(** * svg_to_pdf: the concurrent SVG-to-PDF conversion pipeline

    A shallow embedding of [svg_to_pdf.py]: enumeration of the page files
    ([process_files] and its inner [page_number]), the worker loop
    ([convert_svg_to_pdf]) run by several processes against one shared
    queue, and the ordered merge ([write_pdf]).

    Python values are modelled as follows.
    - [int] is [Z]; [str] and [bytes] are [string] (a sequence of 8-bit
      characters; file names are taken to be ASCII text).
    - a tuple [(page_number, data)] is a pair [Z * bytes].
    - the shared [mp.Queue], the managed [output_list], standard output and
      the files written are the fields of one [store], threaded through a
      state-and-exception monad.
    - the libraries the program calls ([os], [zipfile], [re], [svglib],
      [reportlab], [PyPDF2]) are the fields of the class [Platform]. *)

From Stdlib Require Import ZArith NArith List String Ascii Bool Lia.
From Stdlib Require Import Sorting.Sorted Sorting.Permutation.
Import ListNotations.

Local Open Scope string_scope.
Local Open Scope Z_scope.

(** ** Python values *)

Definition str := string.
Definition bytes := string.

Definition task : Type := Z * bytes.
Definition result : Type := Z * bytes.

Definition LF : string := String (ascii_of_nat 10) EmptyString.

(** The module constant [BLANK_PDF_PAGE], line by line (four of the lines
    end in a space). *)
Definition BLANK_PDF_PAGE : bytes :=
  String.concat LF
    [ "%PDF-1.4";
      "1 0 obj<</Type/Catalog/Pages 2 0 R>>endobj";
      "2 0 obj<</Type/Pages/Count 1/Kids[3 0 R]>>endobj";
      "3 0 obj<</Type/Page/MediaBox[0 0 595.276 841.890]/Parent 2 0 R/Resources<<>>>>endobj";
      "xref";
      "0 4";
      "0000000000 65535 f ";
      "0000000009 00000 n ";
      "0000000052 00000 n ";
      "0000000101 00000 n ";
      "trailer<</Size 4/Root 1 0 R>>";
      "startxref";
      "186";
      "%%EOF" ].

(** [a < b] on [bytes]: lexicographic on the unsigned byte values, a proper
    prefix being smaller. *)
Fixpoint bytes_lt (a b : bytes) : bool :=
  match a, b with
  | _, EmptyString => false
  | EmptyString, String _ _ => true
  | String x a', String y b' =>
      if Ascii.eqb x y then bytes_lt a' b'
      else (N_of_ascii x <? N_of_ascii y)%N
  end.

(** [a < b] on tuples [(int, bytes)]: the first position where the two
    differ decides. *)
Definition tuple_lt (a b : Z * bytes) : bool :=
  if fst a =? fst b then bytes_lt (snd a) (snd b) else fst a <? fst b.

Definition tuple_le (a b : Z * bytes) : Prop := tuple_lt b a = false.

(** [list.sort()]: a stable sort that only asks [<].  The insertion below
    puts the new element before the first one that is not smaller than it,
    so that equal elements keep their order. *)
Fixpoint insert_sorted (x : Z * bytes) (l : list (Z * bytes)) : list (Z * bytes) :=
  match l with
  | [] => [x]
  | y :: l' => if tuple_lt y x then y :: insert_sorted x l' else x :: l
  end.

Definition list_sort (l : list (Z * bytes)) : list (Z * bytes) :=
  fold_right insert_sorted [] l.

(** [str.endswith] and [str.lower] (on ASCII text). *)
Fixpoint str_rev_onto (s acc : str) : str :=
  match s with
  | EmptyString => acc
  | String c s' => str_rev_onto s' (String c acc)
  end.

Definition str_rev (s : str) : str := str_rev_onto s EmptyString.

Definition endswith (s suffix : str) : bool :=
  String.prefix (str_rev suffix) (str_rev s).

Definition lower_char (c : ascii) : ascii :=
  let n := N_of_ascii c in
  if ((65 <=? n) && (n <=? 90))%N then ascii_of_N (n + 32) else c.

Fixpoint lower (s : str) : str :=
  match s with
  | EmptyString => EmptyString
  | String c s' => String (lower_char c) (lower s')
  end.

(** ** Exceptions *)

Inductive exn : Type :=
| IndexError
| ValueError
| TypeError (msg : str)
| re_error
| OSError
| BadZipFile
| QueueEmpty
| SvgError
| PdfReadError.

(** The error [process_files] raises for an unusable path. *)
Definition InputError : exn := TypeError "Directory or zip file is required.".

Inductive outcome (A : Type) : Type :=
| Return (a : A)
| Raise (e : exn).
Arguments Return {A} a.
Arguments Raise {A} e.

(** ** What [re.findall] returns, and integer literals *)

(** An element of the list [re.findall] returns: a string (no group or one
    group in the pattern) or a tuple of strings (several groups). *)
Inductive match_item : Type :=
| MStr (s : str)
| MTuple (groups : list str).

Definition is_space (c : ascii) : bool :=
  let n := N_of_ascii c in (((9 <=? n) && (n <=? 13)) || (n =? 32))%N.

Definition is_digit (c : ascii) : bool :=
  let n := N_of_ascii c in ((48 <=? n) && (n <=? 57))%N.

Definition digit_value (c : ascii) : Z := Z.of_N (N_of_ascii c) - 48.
· · · · · · ·
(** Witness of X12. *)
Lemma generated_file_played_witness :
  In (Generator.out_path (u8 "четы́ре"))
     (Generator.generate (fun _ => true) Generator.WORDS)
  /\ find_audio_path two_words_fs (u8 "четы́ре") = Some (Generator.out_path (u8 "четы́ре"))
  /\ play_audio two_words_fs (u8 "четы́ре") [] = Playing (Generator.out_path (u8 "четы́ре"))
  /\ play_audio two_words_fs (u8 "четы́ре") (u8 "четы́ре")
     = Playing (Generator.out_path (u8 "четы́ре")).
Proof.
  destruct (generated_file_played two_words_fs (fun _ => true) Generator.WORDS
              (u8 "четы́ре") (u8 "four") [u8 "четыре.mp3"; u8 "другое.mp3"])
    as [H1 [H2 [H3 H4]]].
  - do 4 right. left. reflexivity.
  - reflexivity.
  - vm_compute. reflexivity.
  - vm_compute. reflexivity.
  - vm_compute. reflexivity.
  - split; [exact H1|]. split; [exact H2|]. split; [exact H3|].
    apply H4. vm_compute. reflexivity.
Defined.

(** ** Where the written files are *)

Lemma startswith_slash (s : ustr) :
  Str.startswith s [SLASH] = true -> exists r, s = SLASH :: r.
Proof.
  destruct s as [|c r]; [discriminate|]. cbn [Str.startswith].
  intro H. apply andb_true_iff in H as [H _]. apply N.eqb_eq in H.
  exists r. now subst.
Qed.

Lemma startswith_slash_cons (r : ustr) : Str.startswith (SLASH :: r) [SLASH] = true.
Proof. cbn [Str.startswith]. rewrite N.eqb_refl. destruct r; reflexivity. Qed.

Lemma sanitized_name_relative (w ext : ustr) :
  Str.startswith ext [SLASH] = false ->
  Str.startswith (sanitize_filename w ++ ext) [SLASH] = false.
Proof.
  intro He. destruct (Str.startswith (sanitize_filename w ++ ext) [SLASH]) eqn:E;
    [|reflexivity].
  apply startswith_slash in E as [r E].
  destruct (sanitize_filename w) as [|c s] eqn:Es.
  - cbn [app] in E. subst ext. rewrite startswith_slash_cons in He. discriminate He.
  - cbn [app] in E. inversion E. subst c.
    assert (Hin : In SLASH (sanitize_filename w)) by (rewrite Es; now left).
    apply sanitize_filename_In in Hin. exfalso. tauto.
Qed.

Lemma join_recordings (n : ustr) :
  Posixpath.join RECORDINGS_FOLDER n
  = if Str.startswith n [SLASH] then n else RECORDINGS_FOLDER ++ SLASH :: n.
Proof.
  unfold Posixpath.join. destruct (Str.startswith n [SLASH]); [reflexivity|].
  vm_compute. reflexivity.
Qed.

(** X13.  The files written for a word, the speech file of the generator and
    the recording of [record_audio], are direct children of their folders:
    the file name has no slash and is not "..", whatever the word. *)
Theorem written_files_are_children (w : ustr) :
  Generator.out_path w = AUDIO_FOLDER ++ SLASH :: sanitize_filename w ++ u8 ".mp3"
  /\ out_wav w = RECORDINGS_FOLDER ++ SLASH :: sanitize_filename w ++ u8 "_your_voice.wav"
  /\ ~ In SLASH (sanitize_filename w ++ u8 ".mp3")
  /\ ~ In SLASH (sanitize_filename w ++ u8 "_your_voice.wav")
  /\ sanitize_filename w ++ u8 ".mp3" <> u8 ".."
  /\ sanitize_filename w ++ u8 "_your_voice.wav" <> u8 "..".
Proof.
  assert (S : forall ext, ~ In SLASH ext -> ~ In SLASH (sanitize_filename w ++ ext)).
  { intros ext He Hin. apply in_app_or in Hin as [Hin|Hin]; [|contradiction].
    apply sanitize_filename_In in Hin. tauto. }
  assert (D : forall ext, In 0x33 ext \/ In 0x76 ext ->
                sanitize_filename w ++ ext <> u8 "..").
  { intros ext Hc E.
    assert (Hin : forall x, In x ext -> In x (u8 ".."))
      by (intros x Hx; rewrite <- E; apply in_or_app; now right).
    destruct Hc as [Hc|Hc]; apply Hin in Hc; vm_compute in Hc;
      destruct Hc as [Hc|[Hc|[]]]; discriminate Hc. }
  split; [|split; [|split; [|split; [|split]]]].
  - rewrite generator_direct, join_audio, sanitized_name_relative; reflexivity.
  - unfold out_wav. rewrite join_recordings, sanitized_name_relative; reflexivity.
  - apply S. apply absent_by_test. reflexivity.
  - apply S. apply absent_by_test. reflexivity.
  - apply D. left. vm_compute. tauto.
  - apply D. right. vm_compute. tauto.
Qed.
· · · · · · ·
(DIRECTIONS) Working from the material above, retype exactly the lines from the one with "apply startswith_slash in E as [r E]." through the one with "Theorem written_files_are_children (w", both included, and only those lines.

(YOUR RESPONSE)
  apply startswith_slash in E as [r E].
  destruct (sanitize_filename w) as [|c s] eqn:Es.
  - cbn [app] in E. subst ext. rewrite startswith_slash_cons in He. discriminate He.
  - cbn [app] in E. inversion E. subst c.
    assert (Hin : In SLASH (sanitize_filename w)) by (rewrite Es; now left).
    apply sanitize_filename_In in Hin. exfalso. tauto.
Qed.

Lemma join_recordings (n : ustr) :
  Posixpath.join RECORDINGS_FOLDER n
  = if Str.startswith n [SLASH] then n else RECORDINGS_FOLDER ++ SLASH :: n.
Proof.
  unfold Posixpath.join. destruct (Str.startswith n [SLASH]); [reflexivity|].
  vm_compute. reflexivity.
Qed.

(** X13.  The files written for a word, the speech file of the generator and
    the recording of [record_audio], are direct children of their folders:
    the file name has no slash and is not "..", whatever the word. *)
Theorem written_files_are_children (w : ustr) :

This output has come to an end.